**DESCRIPTION OF THE TASK**
Please quote exactly the lines below from the line containing "Definition fixed4 (neg" to the line containing "Definition round_half_even (num", both lines included, and nothing else.

=====

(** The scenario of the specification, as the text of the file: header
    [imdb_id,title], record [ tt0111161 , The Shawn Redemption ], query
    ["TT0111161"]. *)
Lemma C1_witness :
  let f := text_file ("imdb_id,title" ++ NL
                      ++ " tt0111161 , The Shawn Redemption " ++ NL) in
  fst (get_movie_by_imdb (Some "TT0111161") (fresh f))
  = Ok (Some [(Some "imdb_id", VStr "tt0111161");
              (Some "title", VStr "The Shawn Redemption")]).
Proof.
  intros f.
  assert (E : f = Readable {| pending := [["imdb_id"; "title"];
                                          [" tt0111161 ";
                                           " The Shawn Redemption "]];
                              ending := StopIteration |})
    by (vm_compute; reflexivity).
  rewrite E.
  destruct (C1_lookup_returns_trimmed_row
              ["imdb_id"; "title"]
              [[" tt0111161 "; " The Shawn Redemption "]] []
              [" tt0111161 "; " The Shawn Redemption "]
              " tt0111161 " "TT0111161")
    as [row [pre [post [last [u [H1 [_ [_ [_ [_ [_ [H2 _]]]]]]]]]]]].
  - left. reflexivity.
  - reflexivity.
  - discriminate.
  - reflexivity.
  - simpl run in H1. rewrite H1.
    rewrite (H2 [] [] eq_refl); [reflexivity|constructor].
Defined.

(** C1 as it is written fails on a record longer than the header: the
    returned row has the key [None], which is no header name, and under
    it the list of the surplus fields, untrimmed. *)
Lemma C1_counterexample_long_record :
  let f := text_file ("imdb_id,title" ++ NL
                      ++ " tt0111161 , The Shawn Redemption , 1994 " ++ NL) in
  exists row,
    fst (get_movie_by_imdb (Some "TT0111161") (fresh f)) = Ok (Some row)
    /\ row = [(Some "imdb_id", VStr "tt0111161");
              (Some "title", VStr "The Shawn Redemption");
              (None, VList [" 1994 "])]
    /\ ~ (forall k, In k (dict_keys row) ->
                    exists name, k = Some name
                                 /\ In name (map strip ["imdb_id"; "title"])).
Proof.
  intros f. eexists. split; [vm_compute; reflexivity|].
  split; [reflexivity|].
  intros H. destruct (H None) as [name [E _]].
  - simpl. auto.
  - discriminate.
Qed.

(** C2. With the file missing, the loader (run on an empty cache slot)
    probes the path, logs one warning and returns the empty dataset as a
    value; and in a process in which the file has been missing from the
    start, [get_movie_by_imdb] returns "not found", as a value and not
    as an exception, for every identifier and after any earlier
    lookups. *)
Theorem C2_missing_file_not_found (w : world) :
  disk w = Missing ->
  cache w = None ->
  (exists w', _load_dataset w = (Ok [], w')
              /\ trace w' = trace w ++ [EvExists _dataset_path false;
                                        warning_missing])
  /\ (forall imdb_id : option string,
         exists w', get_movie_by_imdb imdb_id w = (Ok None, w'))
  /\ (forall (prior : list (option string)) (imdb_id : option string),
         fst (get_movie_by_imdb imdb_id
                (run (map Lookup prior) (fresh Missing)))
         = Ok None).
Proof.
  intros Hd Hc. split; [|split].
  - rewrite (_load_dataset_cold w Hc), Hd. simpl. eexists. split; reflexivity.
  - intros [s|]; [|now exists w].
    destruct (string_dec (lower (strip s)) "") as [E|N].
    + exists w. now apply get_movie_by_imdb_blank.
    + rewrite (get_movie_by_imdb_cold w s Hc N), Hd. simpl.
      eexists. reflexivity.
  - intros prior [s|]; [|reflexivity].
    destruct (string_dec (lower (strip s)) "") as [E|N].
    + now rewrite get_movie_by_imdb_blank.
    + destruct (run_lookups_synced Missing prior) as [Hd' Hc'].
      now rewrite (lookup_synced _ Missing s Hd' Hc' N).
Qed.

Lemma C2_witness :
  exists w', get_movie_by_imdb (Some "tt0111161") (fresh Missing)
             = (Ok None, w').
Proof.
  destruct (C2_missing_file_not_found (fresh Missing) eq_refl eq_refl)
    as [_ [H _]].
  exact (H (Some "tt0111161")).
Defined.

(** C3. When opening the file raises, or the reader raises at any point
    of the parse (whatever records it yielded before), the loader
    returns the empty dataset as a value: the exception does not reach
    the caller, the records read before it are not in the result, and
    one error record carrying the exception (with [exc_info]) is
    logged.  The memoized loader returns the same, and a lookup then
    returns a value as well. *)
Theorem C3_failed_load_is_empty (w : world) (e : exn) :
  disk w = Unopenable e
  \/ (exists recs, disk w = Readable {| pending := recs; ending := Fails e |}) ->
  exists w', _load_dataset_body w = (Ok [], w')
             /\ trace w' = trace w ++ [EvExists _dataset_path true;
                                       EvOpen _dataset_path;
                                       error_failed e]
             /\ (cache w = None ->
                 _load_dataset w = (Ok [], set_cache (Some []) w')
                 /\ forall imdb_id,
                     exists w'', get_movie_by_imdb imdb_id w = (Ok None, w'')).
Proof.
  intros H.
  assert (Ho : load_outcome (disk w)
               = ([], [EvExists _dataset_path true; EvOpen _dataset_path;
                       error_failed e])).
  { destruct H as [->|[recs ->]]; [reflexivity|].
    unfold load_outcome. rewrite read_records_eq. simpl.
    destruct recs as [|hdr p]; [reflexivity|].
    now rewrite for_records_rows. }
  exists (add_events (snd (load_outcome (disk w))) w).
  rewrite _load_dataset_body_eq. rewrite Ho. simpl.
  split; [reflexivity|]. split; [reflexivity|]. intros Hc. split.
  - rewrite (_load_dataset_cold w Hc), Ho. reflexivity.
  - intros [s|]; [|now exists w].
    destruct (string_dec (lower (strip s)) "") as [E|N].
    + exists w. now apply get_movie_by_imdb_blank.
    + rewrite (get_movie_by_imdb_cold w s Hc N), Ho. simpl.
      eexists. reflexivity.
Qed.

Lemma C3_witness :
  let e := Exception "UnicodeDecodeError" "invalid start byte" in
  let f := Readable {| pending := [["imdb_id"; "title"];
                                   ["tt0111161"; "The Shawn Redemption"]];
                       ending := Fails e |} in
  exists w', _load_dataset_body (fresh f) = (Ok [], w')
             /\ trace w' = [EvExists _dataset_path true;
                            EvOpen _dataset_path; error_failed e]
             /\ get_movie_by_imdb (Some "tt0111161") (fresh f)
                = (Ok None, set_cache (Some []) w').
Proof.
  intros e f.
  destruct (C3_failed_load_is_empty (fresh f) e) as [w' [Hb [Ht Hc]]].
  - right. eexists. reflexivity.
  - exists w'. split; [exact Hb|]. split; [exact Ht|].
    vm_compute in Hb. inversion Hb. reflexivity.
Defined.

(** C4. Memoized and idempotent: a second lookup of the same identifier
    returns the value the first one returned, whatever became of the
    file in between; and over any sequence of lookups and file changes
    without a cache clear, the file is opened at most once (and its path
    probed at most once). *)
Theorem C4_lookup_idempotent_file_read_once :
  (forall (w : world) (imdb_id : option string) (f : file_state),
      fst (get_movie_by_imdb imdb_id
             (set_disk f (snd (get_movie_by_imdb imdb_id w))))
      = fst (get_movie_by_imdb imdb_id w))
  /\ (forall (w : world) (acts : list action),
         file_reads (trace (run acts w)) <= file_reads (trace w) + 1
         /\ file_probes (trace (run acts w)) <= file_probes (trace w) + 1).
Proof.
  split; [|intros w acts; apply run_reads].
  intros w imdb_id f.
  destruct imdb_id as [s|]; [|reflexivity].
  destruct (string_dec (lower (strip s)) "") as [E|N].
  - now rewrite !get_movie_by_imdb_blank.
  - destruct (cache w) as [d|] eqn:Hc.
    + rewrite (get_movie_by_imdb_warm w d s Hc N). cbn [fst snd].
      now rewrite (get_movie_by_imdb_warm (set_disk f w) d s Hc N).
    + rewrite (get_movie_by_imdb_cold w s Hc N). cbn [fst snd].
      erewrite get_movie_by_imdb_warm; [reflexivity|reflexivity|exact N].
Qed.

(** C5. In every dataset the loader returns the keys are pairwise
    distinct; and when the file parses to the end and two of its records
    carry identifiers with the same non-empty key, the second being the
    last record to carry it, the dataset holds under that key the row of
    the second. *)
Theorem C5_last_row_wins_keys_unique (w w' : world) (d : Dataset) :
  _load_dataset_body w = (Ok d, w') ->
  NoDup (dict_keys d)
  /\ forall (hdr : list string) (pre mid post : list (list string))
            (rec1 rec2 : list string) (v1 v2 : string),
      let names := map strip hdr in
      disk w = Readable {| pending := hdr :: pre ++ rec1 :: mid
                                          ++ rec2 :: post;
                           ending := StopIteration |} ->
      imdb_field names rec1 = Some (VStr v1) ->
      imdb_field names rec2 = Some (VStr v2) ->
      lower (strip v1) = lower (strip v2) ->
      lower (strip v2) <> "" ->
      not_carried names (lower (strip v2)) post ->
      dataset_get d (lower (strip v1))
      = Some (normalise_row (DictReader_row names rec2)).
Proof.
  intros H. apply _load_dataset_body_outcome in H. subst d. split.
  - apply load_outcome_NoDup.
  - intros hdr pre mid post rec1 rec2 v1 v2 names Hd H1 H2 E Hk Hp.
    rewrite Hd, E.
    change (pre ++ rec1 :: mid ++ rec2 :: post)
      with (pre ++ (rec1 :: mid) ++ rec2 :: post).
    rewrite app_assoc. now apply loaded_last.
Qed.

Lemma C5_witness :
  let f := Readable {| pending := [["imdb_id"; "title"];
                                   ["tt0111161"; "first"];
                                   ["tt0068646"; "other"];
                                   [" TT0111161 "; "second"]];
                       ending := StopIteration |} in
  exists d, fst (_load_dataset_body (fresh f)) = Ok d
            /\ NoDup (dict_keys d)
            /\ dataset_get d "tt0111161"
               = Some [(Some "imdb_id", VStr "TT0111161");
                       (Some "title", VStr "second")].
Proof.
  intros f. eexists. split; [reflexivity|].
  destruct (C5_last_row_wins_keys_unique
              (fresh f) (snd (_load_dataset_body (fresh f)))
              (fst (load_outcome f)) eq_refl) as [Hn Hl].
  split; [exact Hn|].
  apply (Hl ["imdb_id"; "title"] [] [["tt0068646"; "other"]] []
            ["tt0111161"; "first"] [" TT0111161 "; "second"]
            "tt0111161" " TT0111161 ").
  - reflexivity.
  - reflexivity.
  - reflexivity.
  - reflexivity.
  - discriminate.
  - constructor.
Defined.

=====

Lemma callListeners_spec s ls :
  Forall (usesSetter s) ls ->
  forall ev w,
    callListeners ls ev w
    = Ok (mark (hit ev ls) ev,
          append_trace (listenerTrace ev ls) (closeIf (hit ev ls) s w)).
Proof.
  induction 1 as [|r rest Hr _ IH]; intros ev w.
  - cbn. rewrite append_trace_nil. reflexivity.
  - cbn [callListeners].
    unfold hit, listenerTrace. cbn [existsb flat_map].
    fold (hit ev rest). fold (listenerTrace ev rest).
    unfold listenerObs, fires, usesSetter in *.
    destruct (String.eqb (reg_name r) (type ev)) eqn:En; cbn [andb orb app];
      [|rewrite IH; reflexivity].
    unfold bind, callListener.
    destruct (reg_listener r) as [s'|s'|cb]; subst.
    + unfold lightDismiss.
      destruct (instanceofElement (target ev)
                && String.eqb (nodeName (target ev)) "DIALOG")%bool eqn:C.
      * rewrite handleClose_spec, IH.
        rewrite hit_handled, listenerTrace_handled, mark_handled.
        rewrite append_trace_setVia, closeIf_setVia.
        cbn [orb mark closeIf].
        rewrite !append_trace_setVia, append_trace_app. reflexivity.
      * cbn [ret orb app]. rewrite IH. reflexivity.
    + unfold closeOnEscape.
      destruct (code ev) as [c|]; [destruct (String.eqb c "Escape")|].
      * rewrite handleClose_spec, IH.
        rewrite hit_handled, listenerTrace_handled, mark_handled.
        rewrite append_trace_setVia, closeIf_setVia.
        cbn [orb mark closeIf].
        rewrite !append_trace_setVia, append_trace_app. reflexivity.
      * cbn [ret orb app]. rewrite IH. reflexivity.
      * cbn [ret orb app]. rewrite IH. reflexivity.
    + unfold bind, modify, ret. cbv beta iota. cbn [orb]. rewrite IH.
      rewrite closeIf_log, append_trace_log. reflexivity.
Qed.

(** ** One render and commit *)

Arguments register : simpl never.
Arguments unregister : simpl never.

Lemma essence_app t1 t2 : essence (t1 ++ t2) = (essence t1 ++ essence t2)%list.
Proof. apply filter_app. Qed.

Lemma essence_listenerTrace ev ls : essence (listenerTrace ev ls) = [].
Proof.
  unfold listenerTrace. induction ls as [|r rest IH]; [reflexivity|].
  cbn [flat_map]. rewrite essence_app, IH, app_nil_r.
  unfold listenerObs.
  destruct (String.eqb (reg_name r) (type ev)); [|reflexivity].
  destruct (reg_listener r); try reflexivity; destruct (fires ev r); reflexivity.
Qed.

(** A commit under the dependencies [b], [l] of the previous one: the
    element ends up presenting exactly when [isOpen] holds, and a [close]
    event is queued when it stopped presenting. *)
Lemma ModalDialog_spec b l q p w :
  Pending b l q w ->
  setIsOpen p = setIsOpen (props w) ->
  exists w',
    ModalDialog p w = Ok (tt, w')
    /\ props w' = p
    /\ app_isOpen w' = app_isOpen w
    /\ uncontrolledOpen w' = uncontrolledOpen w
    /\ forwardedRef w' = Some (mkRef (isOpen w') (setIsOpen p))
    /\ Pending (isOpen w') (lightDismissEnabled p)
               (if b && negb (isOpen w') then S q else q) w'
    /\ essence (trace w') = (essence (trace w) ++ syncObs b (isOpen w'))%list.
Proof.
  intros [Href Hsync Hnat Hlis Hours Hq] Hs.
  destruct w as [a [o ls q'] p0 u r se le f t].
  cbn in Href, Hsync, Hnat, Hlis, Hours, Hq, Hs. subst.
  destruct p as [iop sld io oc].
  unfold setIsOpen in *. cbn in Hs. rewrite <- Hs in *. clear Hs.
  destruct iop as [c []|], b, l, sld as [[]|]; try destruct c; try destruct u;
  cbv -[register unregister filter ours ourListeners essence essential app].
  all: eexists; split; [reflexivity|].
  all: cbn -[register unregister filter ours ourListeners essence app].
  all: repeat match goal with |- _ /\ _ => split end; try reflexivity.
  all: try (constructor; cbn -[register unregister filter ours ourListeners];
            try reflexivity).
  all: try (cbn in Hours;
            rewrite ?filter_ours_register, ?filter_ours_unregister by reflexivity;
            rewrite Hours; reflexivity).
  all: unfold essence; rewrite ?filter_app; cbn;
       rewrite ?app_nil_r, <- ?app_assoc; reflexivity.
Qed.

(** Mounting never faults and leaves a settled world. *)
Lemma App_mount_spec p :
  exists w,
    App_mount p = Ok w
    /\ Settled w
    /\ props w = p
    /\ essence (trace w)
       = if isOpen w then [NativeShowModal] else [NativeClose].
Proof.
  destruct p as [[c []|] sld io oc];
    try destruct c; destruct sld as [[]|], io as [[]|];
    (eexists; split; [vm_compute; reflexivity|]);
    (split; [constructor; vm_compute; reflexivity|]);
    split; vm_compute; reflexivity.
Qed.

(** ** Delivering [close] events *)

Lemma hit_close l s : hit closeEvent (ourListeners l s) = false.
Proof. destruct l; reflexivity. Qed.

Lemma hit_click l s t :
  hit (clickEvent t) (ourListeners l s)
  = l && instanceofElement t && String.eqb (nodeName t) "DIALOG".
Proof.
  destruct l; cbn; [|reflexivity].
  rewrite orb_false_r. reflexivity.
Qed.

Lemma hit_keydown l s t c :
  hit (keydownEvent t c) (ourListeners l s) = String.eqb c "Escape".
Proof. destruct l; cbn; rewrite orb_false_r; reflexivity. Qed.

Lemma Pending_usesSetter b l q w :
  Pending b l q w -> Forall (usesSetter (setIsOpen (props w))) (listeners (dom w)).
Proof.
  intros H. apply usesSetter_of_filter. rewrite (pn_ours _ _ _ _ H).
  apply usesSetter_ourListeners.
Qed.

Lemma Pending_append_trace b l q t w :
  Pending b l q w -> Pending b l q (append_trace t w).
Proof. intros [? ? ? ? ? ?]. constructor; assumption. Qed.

=====

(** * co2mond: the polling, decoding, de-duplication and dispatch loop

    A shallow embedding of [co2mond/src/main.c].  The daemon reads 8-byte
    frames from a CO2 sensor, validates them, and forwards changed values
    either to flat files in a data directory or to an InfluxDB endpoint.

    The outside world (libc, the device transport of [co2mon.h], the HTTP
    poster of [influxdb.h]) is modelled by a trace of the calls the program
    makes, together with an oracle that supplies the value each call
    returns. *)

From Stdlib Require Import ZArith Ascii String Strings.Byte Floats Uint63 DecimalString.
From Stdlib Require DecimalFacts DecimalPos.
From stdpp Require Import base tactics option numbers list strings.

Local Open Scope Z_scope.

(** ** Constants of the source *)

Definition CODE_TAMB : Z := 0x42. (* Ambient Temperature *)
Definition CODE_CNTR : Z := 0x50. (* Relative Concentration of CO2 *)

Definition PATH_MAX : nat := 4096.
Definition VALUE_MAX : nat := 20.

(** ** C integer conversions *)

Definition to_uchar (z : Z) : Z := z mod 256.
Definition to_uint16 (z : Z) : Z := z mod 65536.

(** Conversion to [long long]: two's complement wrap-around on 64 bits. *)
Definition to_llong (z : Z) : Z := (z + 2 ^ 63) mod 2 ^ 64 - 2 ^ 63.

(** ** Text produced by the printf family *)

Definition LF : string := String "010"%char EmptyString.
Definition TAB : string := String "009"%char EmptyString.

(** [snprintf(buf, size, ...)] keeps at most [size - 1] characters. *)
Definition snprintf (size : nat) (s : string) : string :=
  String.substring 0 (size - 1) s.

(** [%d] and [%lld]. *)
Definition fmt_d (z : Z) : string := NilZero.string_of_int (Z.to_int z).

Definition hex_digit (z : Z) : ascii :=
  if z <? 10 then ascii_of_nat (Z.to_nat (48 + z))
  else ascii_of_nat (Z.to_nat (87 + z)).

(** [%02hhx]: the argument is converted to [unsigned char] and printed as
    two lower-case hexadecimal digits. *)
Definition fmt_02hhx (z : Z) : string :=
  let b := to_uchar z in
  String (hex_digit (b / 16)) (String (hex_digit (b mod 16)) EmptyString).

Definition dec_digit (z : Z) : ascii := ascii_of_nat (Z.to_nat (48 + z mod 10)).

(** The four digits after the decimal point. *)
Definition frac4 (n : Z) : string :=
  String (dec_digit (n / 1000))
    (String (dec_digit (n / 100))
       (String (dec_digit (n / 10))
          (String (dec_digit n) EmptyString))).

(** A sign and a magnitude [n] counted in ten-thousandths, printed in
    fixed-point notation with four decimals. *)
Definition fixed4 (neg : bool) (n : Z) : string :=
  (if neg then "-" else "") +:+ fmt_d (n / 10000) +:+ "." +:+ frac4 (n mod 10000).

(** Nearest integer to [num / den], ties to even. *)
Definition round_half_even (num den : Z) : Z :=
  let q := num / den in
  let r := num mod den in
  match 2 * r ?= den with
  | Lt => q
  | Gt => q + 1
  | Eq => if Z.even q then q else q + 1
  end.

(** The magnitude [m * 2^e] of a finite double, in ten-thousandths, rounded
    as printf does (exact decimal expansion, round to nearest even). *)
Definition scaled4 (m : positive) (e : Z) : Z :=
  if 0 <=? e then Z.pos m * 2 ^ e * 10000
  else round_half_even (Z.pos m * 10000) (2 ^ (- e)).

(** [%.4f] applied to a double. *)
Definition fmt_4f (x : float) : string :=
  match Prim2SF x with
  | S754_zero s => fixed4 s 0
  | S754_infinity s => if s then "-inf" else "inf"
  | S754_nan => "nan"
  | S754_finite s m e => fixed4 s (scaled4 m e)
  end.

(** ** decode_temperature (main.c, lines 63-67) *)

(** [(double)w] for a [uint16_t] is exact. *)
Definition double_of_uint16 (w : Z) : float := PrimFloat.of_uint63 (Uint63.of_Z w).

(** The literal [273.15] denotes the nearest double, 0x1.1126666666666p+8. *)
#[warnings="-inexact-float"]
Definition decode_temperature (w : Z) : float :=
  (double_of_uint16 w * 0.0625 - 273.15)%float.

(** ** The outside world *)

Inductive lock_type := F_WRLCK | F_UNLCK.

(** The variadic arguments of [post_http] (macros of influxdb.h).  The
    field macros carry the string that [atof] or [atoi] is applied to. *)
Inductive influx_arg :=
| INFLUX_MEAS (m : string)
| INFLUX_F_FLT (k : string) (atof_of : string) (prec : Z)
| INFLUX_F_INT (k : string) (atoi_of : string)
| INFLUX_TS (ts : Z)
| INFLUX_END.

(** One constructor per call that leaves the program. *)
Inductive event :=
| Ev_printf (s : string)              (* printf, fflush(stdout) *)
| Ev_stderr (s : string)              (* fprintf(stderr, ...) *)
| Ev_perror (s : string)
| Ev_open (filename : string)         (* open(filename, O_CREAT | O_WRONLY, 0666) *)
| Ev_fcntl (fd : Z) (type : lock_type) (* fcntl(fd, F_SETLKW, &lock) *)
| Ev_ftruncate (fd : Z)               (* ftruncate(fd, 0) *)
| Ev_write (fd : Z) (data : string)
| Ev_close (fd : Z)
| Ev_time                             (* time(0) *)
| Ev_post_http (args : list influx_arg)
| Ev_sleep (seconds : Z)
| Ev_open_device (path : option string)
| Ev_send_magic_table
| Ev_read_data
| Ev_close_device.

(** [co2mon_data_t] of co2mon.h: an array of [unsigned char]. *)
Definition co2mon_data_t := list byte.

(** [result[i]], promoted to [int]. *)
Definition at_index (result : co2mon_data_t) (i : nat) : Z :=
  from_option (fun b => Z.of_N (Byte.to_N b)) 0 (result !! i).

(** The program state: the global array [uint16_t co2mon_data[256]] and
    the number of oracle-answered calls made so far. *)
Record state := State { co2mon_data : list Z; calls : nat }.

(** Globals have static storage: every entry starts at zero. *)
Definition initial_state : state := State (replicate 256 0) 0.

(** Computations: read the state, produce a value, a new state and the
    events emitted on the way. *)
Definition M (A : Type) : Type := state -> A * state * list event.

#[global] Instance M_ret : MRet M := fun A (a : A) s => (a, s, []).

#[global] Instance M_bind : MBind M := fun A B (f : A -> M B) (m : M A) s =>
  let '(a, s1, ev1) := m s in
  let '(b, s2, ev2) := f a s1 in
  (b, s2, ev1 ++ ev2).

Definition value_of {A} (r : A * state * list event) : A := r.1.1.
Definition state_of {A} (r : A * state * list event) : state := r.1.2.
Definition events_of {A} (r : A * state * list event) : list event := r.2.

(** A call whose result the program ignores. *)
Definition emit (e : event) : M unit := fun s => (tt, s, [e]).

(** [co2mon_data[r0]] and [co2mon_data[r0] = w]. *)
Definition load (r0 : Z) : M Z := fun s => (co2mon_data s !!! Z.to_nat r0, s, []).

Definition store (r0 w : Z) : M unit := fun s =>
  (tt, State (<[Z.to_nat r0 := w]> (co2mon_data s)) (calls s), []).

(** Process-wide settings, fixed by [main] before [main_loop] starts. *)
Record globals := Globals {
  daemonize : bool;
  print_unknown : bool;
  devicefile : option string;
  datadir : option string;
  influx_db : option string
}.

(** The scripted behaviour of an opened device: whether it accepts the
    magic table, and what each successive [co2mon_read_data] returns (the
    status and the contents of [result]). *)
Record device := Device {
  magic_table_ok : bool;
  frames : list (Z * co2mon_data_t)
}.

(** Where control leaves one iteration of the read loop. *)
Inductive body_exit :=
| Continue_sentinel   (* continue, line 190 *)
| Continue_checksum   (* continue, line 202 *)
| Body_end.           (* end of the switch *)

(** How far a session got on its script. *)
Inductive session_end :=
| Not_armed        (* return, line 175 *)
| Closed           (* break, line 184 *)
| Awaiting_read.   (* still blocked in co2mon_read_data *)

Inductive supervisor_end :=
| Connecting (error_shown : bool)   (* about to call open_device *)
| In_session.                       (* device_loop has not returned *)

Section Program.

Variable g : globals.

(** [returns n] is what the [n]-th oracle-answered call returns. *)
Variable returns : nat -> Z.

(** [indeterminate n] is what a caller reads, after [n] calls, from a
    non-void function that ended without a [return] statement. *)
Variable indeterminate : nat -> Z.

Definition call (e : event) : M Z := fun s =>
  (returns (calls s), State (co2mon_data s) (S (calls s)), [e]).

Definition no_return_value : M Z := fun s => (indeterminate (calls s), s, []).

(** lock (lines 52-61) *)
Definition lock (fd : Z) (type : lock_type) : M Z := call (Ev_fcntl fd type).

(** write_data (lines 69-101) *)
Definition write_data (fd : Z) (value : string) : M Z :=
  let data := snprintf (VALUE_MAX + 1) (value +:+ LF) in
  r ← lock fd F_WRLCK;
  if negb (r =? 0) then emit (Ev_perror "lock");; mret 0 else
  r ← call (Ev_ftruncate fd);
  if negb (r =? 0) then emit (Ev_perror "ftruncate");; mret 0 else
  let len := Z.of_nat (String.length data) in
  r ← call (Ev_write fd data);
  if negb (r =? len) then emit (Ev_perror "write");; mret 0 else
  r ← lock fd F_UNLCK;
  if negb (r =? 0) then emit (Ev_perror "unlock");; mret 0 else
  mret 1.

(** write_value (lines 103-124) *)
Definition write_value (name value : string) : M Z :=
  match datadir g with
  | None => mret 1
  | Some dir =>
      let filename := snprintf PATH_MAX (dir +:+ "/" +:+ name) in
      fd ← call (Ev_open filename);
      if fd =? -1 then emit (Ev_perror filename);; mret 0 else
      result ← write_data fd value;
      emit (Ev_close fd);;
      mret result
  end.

=====

**RESULT FOR THIS EXERCISE**
Definition fixed4 (neg : bool) (n : Z) : string :=
  (if neg then "-" else "") +:+ fmt_d (n / 10000) +:+ "." +:+ frac4 (n mod 10000).

(** Nearest integer to [num / den], ties to even. *)
Definition round_half_even (num den : Z) : Z :=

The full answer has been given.